CANNES -- The premiere of Sofia Coppola's The Bling Ring was not the only heist story rocking the Cannes Film Festival following it's gala premiere.
At approximately the same time Thursday night thieves allegedly stole Chopard jewels from a hotel safe across town, a story which burned through the festival on Friday.
Even writer-director Coppola had to smile about the coincidence, joking her actors had an alibi.
"They were at a premiere and after party," she smiles. "I was going to say that it was a publicity stunt."
The Bling Ring does not need any true stunts following its Cannes debut (Entertainment Weeklycalled it Coppola's "most provocative film yet") with breakout star Katie Chang playing the ringleader of a group of celeb-obsessed Los Angeles kids. They use the internet to track their favorite celebrities in order to break into their homes -- and then show off the designer loot on Facebook.
Coppola says she was attracted to the story when reading a 2010 Vanity Fair article about the real-life Bling Ring gang which actually targeted the likes of Paris Hilton and Lindsay Lohan. Coppola immediately saw it as a way to tell a story reflecting internet-age youth issues.
"It had all these fun appealing elements of young kids getting into trouble and this decadent side," says Coppola. "It felt so contemporary. This story can only happen right now with the Internet and all this information and reality TV stars that are so big to (youth)."
For added reality celeb authenticity, Hilton even allowed Coppola to shoot in her out-there Hollywood home -- showing off her personal night club, the stripper pole dance floor and the rooms covered with Paris's image, especially in throw pillows.
"It was like we have to get this into the movie," says Coppola, recalling walking through the house. "It was so unique. It would be hard to recreate that. She is larger than life and her house is like Paris World."
The cast is rounded out with Harry Potter star Emma Watson not only doing some moves on Hilton's stripper pole but also speaking in a specific Los Angeles accent.
"I wanted her to have a California accent. But Emma was really intent on having the exact dialect from Calabasas (the city in the San Fernando Valley)," says Coppola. "This was a big transformation for her."
Coppola, who premiered her first film The Virgin Suicides (which her father Francis Ford Coppola produced) in 1999 is far from the over-publicized celebrities portrayed in the film. She is so private that she doesn't even have a Twitter or Facebook account.

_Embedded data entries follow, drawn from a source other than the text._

#[export] Set Default Goal Selector "!".

Declare Scope go_scope.
Delimit Scope go_scope with go.
#[global] Open Scope Z_scope.

(** ** Machine integers *)

Definition u8 (z : Z) : Z := z mod 256.
Definition u16 (z : Z) : Z := z mod 65536.
Definition u32 (z : Z) : Z := z mod 4294967296.
Definition u64 (z : Z) : Z := z mod 18446744073709551616.

(** [int64(x)] of an unsigned 64-bit value: two's complement reading. *)
Definition to_int64 (z : Z) : Z :=
  let w := u64 z in if w <? 9223372036854775808 then w else w - 18446744073709551616.

Definition is_u8 (z : Z) : Prop := 0 <= z < 256.
Definition is_u16 (z : Z) : Prop := 0 <= z < 65536.
Definition is_u32 (z : Z) : Prop := 0 <= z < 4294967296.
Definition is_u64 (z : Z) : Prop := 0 <= z < 18446744073709551616.

#[export] Instance is_u8_dec z : Decision (is_u8 z).
Proof. unfold is_u8. apply _. Defined.
#[export] Instance is_u16_dec z : Decision (is_u16 z).
Proof. unfold is_u16. apply _. Defined.
#[export] Instance is_u32_dec z : Decision (is_u32 z).
Proof. unfold is_u32. apply _. Defined.
#[export] Instance is_u64_dec z : Decision (is_u64 z).
Proof. unfold is_u64. apply _. Defined.

(** [^x] on 64 bits, and [x << n] truncated to 64 bits. *)
Definition not64 (x : Z) : Z := Z.lxor x (Z.ones 64).
Definition shl64 (x n : Z) : Z := u64 (Z.shiftl x n).

(** [atomic.AddUint64(&c, ^uint64(n-1))]: the idiom the code uses to subtract.
    The inner [n-1] is computed at the width of [n] before the conversion, so
    the idiom is only a subtraction when [n] is not zero. *)
Definition sub_idiom16 (c n : Z) : Z := u64 (c + not64 (u16 (n - 1))).
Definition sub_idiom32 (c n : Z) : Z := u64 (c + not64 (u32 (n - 1))).

(** ** Panics *)

(** The outcome of a Go call: it returns, it stops with a run-time panic (index
    out of range, negative shift count, nil dereference, division by zero), or
    it blocks for ever (a lock its own goroutine already holds, a channel nobody
    serves).  Go errors are ordinary return values and live inside [Ret]. *)
Inductive res (A : Type) : Type :=
| Ret (a : A)
| Panic
| Hang.
Arguments Ret {A} a.
Arguments Panic {A}.
Arguments Hang {A}.

#[export] Instance res_ret : MRet res := fun A a => Ret a.
#[export] Instance res_bind : MBind res := fun A B f m =>
  match m with Ret a => f a | Panic => Panic | Hang => Hang end.

#[export] Instance res_eq_dec `{EqDecision A} : EqDecision (res A).
Proof. solve_decision. Defined.

(** Reading through a pointer or an index that may be absent. *)
Definition deref {A} (o : option A) : res A :=
  match o with Some a => Ret a | None => Panic end.

(** ** Loops *)

(** [for i := lo; i < hi; i++ { a = f(a, i) }] *)
Definition for_range {A} (lo hi : Z) (f : A -> Z -> A) (a : A) : A :=
  foldl f a (seqZ lo (hi - lo)).

(** Sum of [f] over a list. *)
Definition sumZ {A} (f : A -> Z) (l : list A) : Z := foldr (fun x s => f x + s) 0 l.

(** ** The Go run time *)

(** What the program observes of the run time: the clock, and the order in
    which a [range] over a map visits its keys.  Both are unspecified by the
    language; [site] separates the occurrences within one call, so that two
    ranges over the same map may disagree.  The one law says that a [range]
    visits every key exactly once. *)
Class GoRuntime := {
  rt_now : nat -> Z;
  rt_range : forall {K V} `{Countable K}, nat -> gmap K V -> list K;
  rt_range_perm : forall {K V} `{Countable K} (site : nat) (m : gmap K V),
    rt_range site m ≡ₚ (map_to_list m).*1;
}.

(** Two concrete run times: keys in the map's internal order, and reversed. *)
Definition runtime_fwd (t : Z) : GoRuntime := {|
  rt_now := fun _ => t;
  rt_range := fun K V _ _ _ m => (map_to_list m).*1;
  rt_range_perm := fun K V _ _ _ m => Permutation_refl _;
|}.

Definition runtime_rev (t : Z) : GoRuntime := {|
  rt_now := fun _ => t;
  rt_range := fun K V _ _ _ m => rev ((map_to_list m).*1);
  rt_range_perm := fun K V _ _ _ m => Permutation_sym (Permutation_rev _);
|}.

(** A run time for any order: the keys whose codes are listed come first, in the order
    of the list. *)
Definition range_along {K V} `{Countable K} (codes : list positive) (m : gmap K V) : list K :=
  let keys := (map_to_list m).*1 in
  let first := filter (fun k => k ∈ keys) (remove_dups (omap decode codes)) in
  first ++ filter (fun k => k ∉ first) keys.

Lemma range_along_perm {K V} `{Countable K} codes (m : gmap K V) : range_along codes m ≡ₚ (map_to_list m).*1.
Proof.
  unfold range_along. set (keys := (map_to_list m).*1). set (first := filter _ (remove_dups _)).
  assert (forall k, k ∈ first -> k ∈ keys) as Hsub by (intros k [? _]%list_elem_of_filter; done).
  assert (NoDup keys) as Hnd by apply NoDup_fst_map_to_list. apply NoDup_Permutation; [| done |].
  - apply NoDup_app. split_and!; [apply NoDup_filter, NoDup_remove_dups | | by apply NoDup_filter].
    intros k Hk [Hn _]%list_elem_of_filter. done.
  - intros k. rewrite elem_of_app, list_elem_of_filter. split; [intros [?|[_ ?]]; auto|].
    intros Hk. destruct (decide (k ∈ first)); auto.
Qed.

Definition runtime_along (t : Z) (codes : list positive) : GoRuntime := {|
  rt_now := fun _ => t;
  rt_range := fun K V _ _ _ m => range_along codes m;
  rt_range_perm := fun K V _ _ _ m => range_along_perm codes m;
|}.

Lemma range_along_keys {K V} `{Countable K} (ks : list K) (m : gmap K V) :
  ks ≡ₚ (map_to_list m).*1 -> range_along (encode <$> ks) m = ks.
Proof.
  intros Hks. unfold range_along. set (keys := (map_to_list m).*1) in *.
  assert (NoDup ks) as Hnd by (rewrite Hks; apply NoDup_fst_map_to_list).
  assert (forall (P : K -> Prop) {HP : forall k, Decision (P k)} (l : list K), (forall k, k ∈ l -> P k) -> filter P l = l) as Hall.
  { intros P HP l. induction l as [|k l IH]; intros Hl; [done|]. rewrite filter_cons_True by (apply Hl; by left).
    f_equal. apply IH. intros; apply Hl; by right. }
  assert (omap (decode (A := K)) (encode <$> ks) = ks) as ->.
  { clear. induction ks as [|k ks IH]; [done|]. cbn. rewrite decode_encode. f_equal. exact IH. }
  assert (forall l : list K, NoDup l -> remove_dups l = l) as Hrd.
  { clear. induction 1 as [|k l Hk _ IH]; [done|]. simpl. destruct (decide_rel _ _ _); [done | by rewrite IH]. }
  rewrite Hrd by done. rewrite (Hall (fun k => k ∈ keys)) by (intros k Hk; by rewrite <- Hks).
  assert (filter (fun k => k ∉ ks) keys = []) as ->; [|apply app_nil_r].
  assert (forall l : list K, (forall k, k ∈ l -> k ∈ ks) -> filter (fun k => k ∉ ks) l = []) as Hno.
  { induction l as [|k l IH]; intros Hl; [done|]. rewrite filter_cons_False by (intros Hn; apply Hn, Hl; by left).
    apply IH. intros; apply Hl; by right. }
  apply Hno. intros k Hk. by rewrite Hks.
Qed.

(** ** Shared lemmas *)

Create HintDb m3d.
#[export] Hint Unfold is_u8 is_u16 is_u32 is_u64 : m3d.

Lemma u16_small z : is_u16 z -> u16 z = z.
Proof. unfold is_u16, u16. intros. by apply Z.mod_small. Qed.
Lemma u32_small z : is_u32 z -> u32 z = z.
Proof. unfold is_u32, u32. intros. by apply Z.mod_small. Qed.
Lemma u64_small z : is_u64 z -> u64 z = z.
Proof. unfold is_u64, u64. intros. by apply Z.mod_small. Qed.
Lemma u16_range z : is_u16 (u16 z).
Proof. unfold is_u16, u16. apply Z.mod_pos_bound; lia. Qed.
Lemma u32_range z : is_u32 (u32 z).
Proof. unfold is_u32, u32. apply Z.mod_pos_bound; lia. Qed.
Lemma u64_range z : is_u64 (u64 z).
Proof. unfold is_u64, u64. apply Z.mod_pos_bound; lia. Qed.
#[export] Hint Resolve u16_range u32_range u64_range : m3d.

Lemma u64_add_l a b : u64 (u64 a + b) = u64 (a + b).
Proof. apply Zplus_mod_idemp_l. Qed.
Lemma u64_add_r a b : u64 (a + u64 b) = u64 (a + b).
Proof. apply Zplus_mod_idemp_r. Qed.

(** Case analysis on the boolean comparisons in the goal or the context. *)
Ltac case_bool :=
  repeat match goal with
  | |- context [?a <? ?b] => destruct (Z.ltb_spec a b)
  | |- context [?a <=? ?b] => destruct (Z.leb_spec a b)
  | |- context [?a =? ?b] => destruct (Z.eqb_spec a b)
  | H : context [?a <? ?b] |- _ => destruct (Z.ltb_spec a b)
  | H : context [?a <=? ?b] |- _ => destruct (Z.leb_spec a b)
  | H : context [?a =? ?b] |- _ => destruct (Z.eqb_spec a b)
  end.

(** Replace the comparisons in the goal whose value [lia] can decide. *)
Ltac solve_bool :=
  repeat match goal with
  | |- context [?a <? ?b] =>
      first [rewrite (proj2 (Z.ltb_lt a b)) by lia | rewrite (proj2 (Z.ltb_ge a b)) by lia]
  | |- context [?a <=? ?b] =>
      first [rewrite (proj2 (Z.leb_le a b)) by lia | rewrite (proj2 (Z.leb_gt a b)) by lia]
  | |- context [?a =? ?b] =>
      first [rewrite (proj2 (Z.eqb_eq a b)) by lia | rewrite (proj2 (Z.eqb_neq a b)) by lia]
  end.

(** Arithmetic on the wrapped integers. *)
Ltac word :=
  unfold is_u8, is_u16, is_u32, is_u64, u8, u16, u32, u64 in *;
  Z.div_mod_to_equations; lia.

Lemma bind_Ret {A B} (a : A) (f : A -> res B) : (Ret a ≫= f) = f a.
Proof. done. Qed.

Lemma bind_Ret_inv {A B} (m : res A) (f : A -> res B) b :
  m ≫= f = Ret b -> exists a, m = Ret a /\ f a = Ret b.
Proof. destruct m; simpl; [eauto | done..]. Qed.

Lemma testbit_u64_high x i : is_u64 x -> 64 <= i -> Z.testbit x i = false.
Proof.
  unfold is_u64. intros Hx Hi. destruct (decide (x = 0)) as [-> | ]; [apply Z.bits_0|].
  apply Z.bits_above_log2; [lia|].
  assert (Z.log2 x < 64); [|lia]. apply Z.log2_lt_pow2; lia.
Qed.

"I don't feel comfortable sharing about my life like that," says Coppola. "It's a whole can of worms I haven't opened. I just don't get it."
She doesn't even get into the designer bling aspect, preferring to wear "small" earrings to her Cannes premiere rather than being decked out in expensive jewels and having to be followed around by a security guard watching over them.
But she can relate why Hilton was emotional at Thursday's gala premiere of the film. Hilton, who makes a non-speaking night club cameo, made her own way out to Cannes to see the final product which features scenes of young thieves rifling through private pictures, joking about her shoe size and stealing her designer bling. They even threaten to kidnap her dog.
"She's such a public person. But the human aspect of someone coming uninvited into your home must be tough," says Coppola. "She was very complimentary about the movie. But at the same time she was very emotional."